The Circuit Breaker Tax Credit dates back to 1973, and its original intent was to provide tax relief to property owners, not to renters. Consequently, this tax credit has always been controversial. In his State of the State address at the beginning of the 2013 Session, Governor Nixon proposed the elimination of the renter’s portion of this tax credit, which would have freed up approximately $57 million. In his budget proposal, the governor included the savings from the potential elimination of the Circuit Breaker Tax Credit, in part, to balance his budget. His own Tax Credit Review Commission recommended the elimination of the renter’s portion in both 2010 and again in 2012.
The tax credit received by renters is greatly exaggerated compared to the proportioned amount of property tax estimated to have been paid. This means that renters are getting more money back than what the original program was designed to do. This credit is considered unfair to the many seniors who live in nursing homes, assisted living facilities, and some apartments run by non-profit organizations. Seniors living in these places are not allowed to claim the credit, despite the fact they have a similar income level and a similar cost of living. Additionally, many of the renters who benefit from this credit already have reduced rent because they live in facilities that benefit from other tax credit programs, such as the low-income housing tax credit.
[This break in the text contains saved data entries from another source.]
(** * broomstick: a shallow embedding of the discovery, analysis and
      navigation core of [broomstick.py], with the properties of its
      specification.

    Conventions of the embedding.
    - Python [str] is [string]; [str.lower] is modelled on the ASCII range
      (other code points are left unchanged).
    - Python [int] cursors and indices are never negative in the program
      (every assignment is guarded by [max(0, ...)] or is an increment), so
      they are [nat]; window arithmetic, where [screen_height - 10] can be
      negative, is done in [Z].
    - [Set[int]] is [gset nat], [Dict[str, _]] is [gmap string _].
    - The operating system (file system, sub-processes) is a record of
      oracle functions [OS]; POSIX path conventions are used. *)

From Stdlib Require Import Ascii String ZArith.
From stdpp Require Import gmap strings list fin_maps sorting.

Open Scope string_scope.
Set Warnings "-register-all,-clear-no-such-hyp".

(* ====================================================================== *)
(** * Strings *)
(* ====================================================================== *)

Module Str.

(** One character of [str.lower()], ASCII range. *)
Definition lower_ascii (c : ascii) : ascii :=
  let n := nat_of_ascii c in
  if (65 <=? n)%nat && (n <=? 90)%nat then ascii_of_nat (n + 32) else c.

(** [s.lower()] *)
Fixpoint lower (s : string) : string :=
  match s with
  | EmptyString => EmptyString
  | String c s' => String (lower_ascii c) (lower s')
  end.

(** [s.startswith(p)] *)
Definition startswith (s p : string) : bool := String.prefix p s.
(** * Job application service: intake, status updates and offer letters

    A shallow embedding of the two Express servers of the repository:

    - [Root]: the server that creates its own table ([initializeDatabase]),
      serves the HR page and the offer-letter page, and gates offer letters
      on the [Approved] status;
    - [Backend]: [Backend/server.js], the containerised server that runs
      against the table of [init.sql].

    Both talk to one PostgreSQL table, [job_applications], and one upload
    directory.  The table, the directory and the list of SQL statements sent
    to the pool make up the [world] the handlers run in.  A handler is a
    computation in a small state-and-exception monad, so that [try]/[catch],
    [await pool.query] and [fs.unlinkSync] read as they do in the source.

    What the model takes from outside the handlers: the database is
    reachable, and a statement of the model's table fails only on a
    uniqueness constraint or on an id that is not an integer; the text
    fields of a form are strings; a path parameter comes as the number the
    server reads in it; the clock and [Math.random] are given by the
    environment of a request; multer has accepted the files of a request and
    written them under their generated names before the handler runs.
    Requests are handled one at a time.

    The table of the model keeps the columns the handlers read back, not
    the timestamps or the profile columns, and checks neither the width nor
    the type of a column.  Where a property of the intake depends on what
    the database accepts, it is stated for the handler run on any [INSERT]
    ([submit_on], [insert_statement]); where it depends on an id reaching a
    row lookup, the id is one PostgreSQL reads as an [INTEGER] ([int4]). *)

From Stdlib Require Import ZArith String Ascii List Bool Lia.
From stdpp Require Import base option list gmap strings pretty.
Import ListNotations.

Local Open Scope string_scope.
Local Open Scope list_scope.

(** ** JavaScript values and truthiness *)

(** The values a JSON body can hold.  [JOther] stands for arrays and
    objects, of which the handlers only ever test truthiness or equality
    with a string. *)
Inductive jsval :=
| JUndefined
| JNull
| JBool (b : bool)
| JNum (n : Z)
| JStr (s : string)
| JOther.

(** [!!v] of JavaScript. *)
Definition truthy (v : jsval) : bool :=
  match v with
  | JUndefined | JNull => false
  | JBool b => b
  | JNum n => negb (n =? 0)%Z
  | JStr s => negb (String.eqb s "")
  | JOther => true
  end.

(** [formData[field]] for a form whose text fields are strings. *)
Definition field (body : gmap string string) (name : string) : jsval :=
  match body !! name with
  | Some s => JStr s
  | None => JUndefined
  end.

(** [x || null] on a text field. *)
Definition or_null (v : jsval) : option string :=
  match v with
  | JStr s => if truthy v then Some s else None
  | _ => None
  end.

(** [Array.prototype.includes] on an array of strings. *)
Definition includes_value (l : list string) (v : jsval) : bool :=
  match v with
  | JStr s => existsb (String.eqb s) l
  | _ => false
  end.

(** [String.prototype.includes]. *)
Fixpoint includes (needle hay : string) : bool :=
  String.prefix needle hay ||
  match hay with
  | EmptyString => false
  | String _ rest => includes needle rest
  end.

(** ** The table [job_applications] *)

(** One row.  The columns kept are the identity, the contact fields, the
    status and the document pointers; the remaining profile columns are
    plain data that no handler reads back. *)
Record application := {
  app_id : Z;
  reference_id : string;
  full_name : string;
  email : string;
  mobile_number : string;
  department : string;
  job_role : string;
  status : string;
  ssc_doc_path : option string;
  intermediate_doc_path : option string;
  graduation_doc_path : option string;
  additional_files_path : option string;
  offer_letter_path : option string
}.

(** The table with its [SERIAL] sequence and the uniqueness constraints of
    its schema.  [reference_id] is [UNIQUE] in both schemas; [email] and
    [mobile_number] are [UNIQUE] in the table of [initializeDatabase] and
    not in the table of [init.sql]. *)
Record table := {
  rows : list application;
  next_id : Z;
  email_unique : bool;
  mobile_unique : bool
}.

(** A thrown JavaScript error, as far as the handlers look at it:
    [err.constraint] and [err.message]. *)
Record exn := {
  constraint : option string;
  err_message : string
}.

Definition dquote : string := String (ascii_of_nat 34) EmptyString.

Definition unique_violation (name : string) : exn :=
  {| constraint := Some name;
     err_message :=
       "duplicate key value violates unique constraint " +:+ dquote +:+ name +:+ dquote |}.

Definition invalid_integer : exn :=
  {| constraint := None;
     err_message := "invalid input syntax for type integer" |}.

Definition enoent (name : string) : exn :=
  {| constraint := None;
     err_message := "ENOENT: no such file or directory, unlink '" +:+ name +:+ "'" |}.

Definition type_error (prop : string) : exn :=
  {| constraint := None;
     err_message := "Cannot read properties of undefined (reading '" +:+ prop +:+ "')" |}.

(** The constraint a new row violates, if any, in the order of the
    columns. *)
Definition violated (t : table) (a : application) : option string :=
  if existsb (fun r => String.eqb (reference_id r) (reference_id a)) (rows t)
  then Some "job_applications_reference_id_key"
  else if email_unique t && existsb (fun r => String.eqb (email r) (email a)) (rows t)
  then Some "job_applications_email_key"
  else if mobile_unique t && existsb (fun r => String.eqb (mobile_number r) (mobile_number a)) (rows t)
  then Some "job_applications_mobile_number_key"
  else None.

Definition bump (t : table) : table :=
  {| rows := rows t; next_id := (next_id t + 1)%Z;
     email_unique := email_unique t; mobile_unique := mobile_unique t |}.

Definition with_rows (t : table) (l : list application) : table :=
  {| rows := l; next_id := next_id t;
     email_unique := email_unique t; mobile_unique := mobile_unique t |}.

(** [INSERT ... RETURNING]: the row is given as a function of the id the
    sequence assigns.  The sequence advances whether or not the insert goes
    through.  Of what PostgreSQL checks, this has the uniqueness constraints
    only; the widths and the types of the columns are left to
    [checked_insert]. *)
Definition insert (t : table) (mk : Z -> application) : exn + application * table :=
  let a := mk (next_id t) in
  match violated t a with
  | Some c => inl (unique_violation c)
  | None => inr (a, bump (with_rows t (rows t ++ [a])))
  end.

Definition set_status (st : string) (a : application) : application :=
  {| app_id := app_id a; reference_id := reference_id a; full_name := full_name a;
     email := email a; mobile_number := mobile_number a; department := department a;
     job_role := job_role a; status := st;
     ssc_doc_path := ssc_doc_path a; intermediate_doc_path := intermediate_doc_path a;
     graduation_doc_path := graduation_doc_path a;
     additional_files_path := additional_files_path a;
     offer_letter_path := offer_letter_path a |}.

Definition set_offer_letter_path (p : string) (a : application) : application :=
  {| app_id := app_id a; reference_id := reference_id a; full_name := full_name a;
     email := email a; mobile_number := mobile_number a; department := department a;
     job_role := job_role a; status := status a;
     ssc_doc_path := ssc_doc_path a; intermediate_doc_path := intermediate_doc_path a;
     graduation_doc_path := graduation_doc_path a;
     additional_files_path := additional_files_path a;
     offer_letter_path := Some p |}.

(** [UPDATE ... SET ... WHERE id = i]: every row with that id is rewritten. *)
Definition update_where_id (i : Z) (f : application -> application)
    (l : list application) : list application :=
  map (fun r => if (app_id r =? i)%Z then f r else r) l.

(** [... WHERE id = i]: the rows selected, or returned by [RETURNING]. *)
Definition where_id (i : Z) (l : list application) : list application :=
  List.filter (fun r => (app_id r =? i)%Z) l.

(** ** The world: table, upload directory, statements sent *)

(** The statements a handler can send to the pool.  The id of a statement
    is what PostgreSQL reads in the integer column: [None] when the text it
    was given is not an integer. *)
Inductive stmt :=
| Insert (ref : string)
| Select_by_id (i : Z)
| Select_offer (ref mail : string)
| Update_status (st : string) (i : option Z)
| Update_offer (p : string) (i : option Z).

(** [uploads] maps each file name of the upload directory to its content. *)
Record world := {
  db : table;
  uploads : gmap string string;
  queries : list stmt
}.

Definition with_db (w : world) (t : table) : world :=
  {| db := t; uploads := uploads w; queries := queries w |}.

Definition with_uploads (w : world) (u : gmap string string) : world :=
  {| db := db w; uploads := u; queries := queries w |}.

Definition sent (w : world) (q : stmt) : world :=
  {| db := db w; uploads := uploads w; queries := queries w ++ [q] |}.

(** ** Handlers as computations *)

(** A computation runs in a world and either throws or returns. *)
Definition M (A : Type) : Type := world -> (exn + A) * world.

Definition ret {A} (a : A) : M A := fun w => (inr a, w).

Definition throw {A} (e : exn) : M A := fun w => (inl e, w).

Definition bind {A B} (m : M A) (k : A -> M B) : M B :=
  fun w =>
    match m w with
    | (inl e, w') => (inl e, w')
    | (inr a, w') => k a w'
    end.

(** [try { body } catch (err) { handler err }]. *)
Definition try_catch {A} (body : M A) (handler : exn -> M A) : M A :=
  fun w =>
    match body w with
    | (inl e, w') => handler e w'
    | (inr a, w') => (inr a, w')
    end.

Notation "'let*' x ':=' c1 'in' c2" := (bind c1 (fun x => c2))
  (at level 10, x name, c1 at level 100, c2 at level 200).

Notation "c1 ';;' c2" := (bind c1 (fun _ => c2))
  (at level 100, c2 at level 200, right associativity).

(** *** [pool.query] *)

Definition query_insert (mk : Z -> application) : M application :=
  fun w =>
    let w1 := sent w (Insert (reference_id (mk (next_id (db w))))) in
    match insert (db w) mk with
    | inl e => (inl e, with_db w1 (bump (db w)))
    | inr (a, t) => (inr a, with_db w1 t)
    end.

Definition query_select_by_id (i : Z) : M (list application) :=
  fun w => (inr (where_id i (rows (db w))), sent w (Select_by_id i)).
(** X3: whenever the solve converges, the surface handed to the mesh
    generation is the solved function inside a sphere centred at the
    function's inner point, of radius 5 times the radius of the function's
    bounding sphere, with error bound the dichotomy error
    (0.375 * average spacing / 1000) divided by that radius. *)
Theorem reconstruction_surface_domain :
  forall point_vectors polyhedron,
    surfaces_used h point_vectors polyhedron
    = if solve_converges h point_vectors
      then
        let f := solved_function h point_vectors in
        let radius := FT_sqrt (squared_radius (h _ (bounding_sphere f))) in
        let sm_sphere_radius := FT_mul (FT_of_double 5) radius in
        [ {| surface_function := f;
             surface_bounding_sphere :=
               {| center := h _ (get_inner_point f);
                  squared_radius := FT_mul sm_sphere_radius sm_sphere_radius |};
             surface_error_bound :=
               FT_div
                 (FT_div
                    (FT_mul (FT_of_double 0.375)
                       (average_spacing_of h point_vectors))
                    (FT_of_double 1000))
                 sm_sphere_radius |} ]
      else [].
Proof.
  intros point_vectors polyhedron.
  enter_reconstruction.
  destruct converged; simpl; [ | reflexivity ].
  match goal with
  | |- context [Nat.eqb ?n 0] => destruct (Nat.eqb n 0)
  end; reflexivity.
Qed.
(** * sbscorer.flipside.FlipsideApi: adaptive batch extraction

    A shallow embedding of [src/sbscorer/flipside/FlipsideApi.py].

    - Python [int] is [Z]; [//] and [divmod] are floor division, which is
      what [Z.div] and [Z.modulo] compute for a non-zero divisor.
    - A [pandas.DataFrame] of transactions is the list of its rows, in
      order; [df.shape] is the tuple (rows, columns).
    - Code that prints, queries the service, touches the file system, raises
      or loops lives in the monad [M]: a world is threaded through, an
      outcome is a value, an exception, or exhausted fuel. Fuel bounds the
      iterations of the one [while] loop; the nesting of the two mutually
      recursive methods is bounded by the recursion limit of the
      interpreter, after which [RecursionError] is raised.
    - The query service ([ShroomDK]) is an external collaborator: a
      transition function on an abstract service state, given as a section
      variable. *)

From Stdlib Require Import ZArith List String Ascii Lia Bool.
From stdpp Require Import gmap strings list fin_maps pretty.

Local Open Scope string_scope.
Local Open Scope list_scope.
Local Open Scope Z_scope.

(** ** Python values and built-ins *)

(** The exceptions the module can meet. All of them are subclasses of
    Python's [Exception], so [except Exception] catches every one. *)
Inductive exn : Type :=
| Exception (msg : string)
| ValueError (msg : string)
| ZeroDivisionError (msg : string)
| UnboundLocalError (var : string)
| RecursionError (msg : string)
| ServiceError (cls msg : string).

Inductive Result (A : Type) : Type :=
| Ok (a : A)
| Err (e : exn).
Arguments Ok {A} a.
Arguments Err {A} e.

(** Values compared by [==] where the operands have different Python
    types: an [int] and a [tuple] of ints. *)
Inductive pyval : Type :=
| PyInt (n : Z)
| PyTuple (items : list Z).

Definition py_eq (a b : pyval) : bool :=
  match a, b with
  | PyInt x, PyInt y => x =? y
  | PyTuple xs, PyTuple ys => bool_decide (xs = ys)
  | _, _ => false
  end.

(** [divmod(a, b)] *)
Definition py_divmod (a b : Z) : Result (Z * Z) :=
  if b =? 0 then Err (ZeroDivisionError "integer division or modulo by zero")
  else Ok (a / b, a mod b).

(** [range(n)] *)
Definition py_range (n : Z) : list Z :=
  map Z.of_nat (seq 0 (Z.to_nat n)).

(** [l[start:stop]]: a negative index counts from the end, and both ends
    are clamped to the list. *)
Definition slice_index (len i : Z) : Z :=
  if i <? 0 then Z.max 0 (i + len) else Z.min i len.

Definition py_slice {A : Type} (l : list A) (start stop : Z) : list A :=
  let len := Z.of_nat (length l) in
  let lo := slice_index len start in
  let hi := slice_index len stop in
  firstn (Z.to_nat (hi - lo)) (skipn (Z.to_nat lo) l).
Agreeing with the governor, both the House and the Senate proceeded with legislation to eliminate the renter’s portion of the tax credit. The governor authored and supplied language to the General Assembly for this legislation. His Budget Director testified in favor of the bill and his Chief of Staff came to the House to lobby the legislature on behalf of SB 350.
About three weeks ago the governor began to waffle on eliminating the circuit breaker tax credit, because he was persuaded by his political base supporters that it would hurt the poor and the elderly. However, even with the elimination of the renter’s tax credit, the state’s commitment to provide assistance to seniors and the disabled will not be diminished. In SB 350, the proposal is to use the $57 million, which will be saved by eliminating the renter’s portion of the tax credit, to fund health, mental health, and social services, areas that will be of even greater benefit to seniors and the disabled. As it is now, this tax credit only benefits a small portion of the elderly and the disabled.
The approximate $57 million from the Circuit Beaker Property Tax Credit Program savings can be redirected to provide services for our most needy Missourians, especially vulnerable seniors, at-risk women and children, and individuals with physical, developmental, and mental health disabilities. This money can be used with the Federal Medical Assistance Percentages (FMAP)—joint federal-state partnership programs that have funding available for eligible Missourians—and this could mean as much as an additional $60 million federal dollars to match our state funds.
This tax credit does not serve in the best interest of our state and her taxpayers. We are committed to using Missouri tax dollars wisely, and as a state, we can and should provide a much fairer and more equitable means to help those who really need the assistance—something that the tax credit for renters does not do.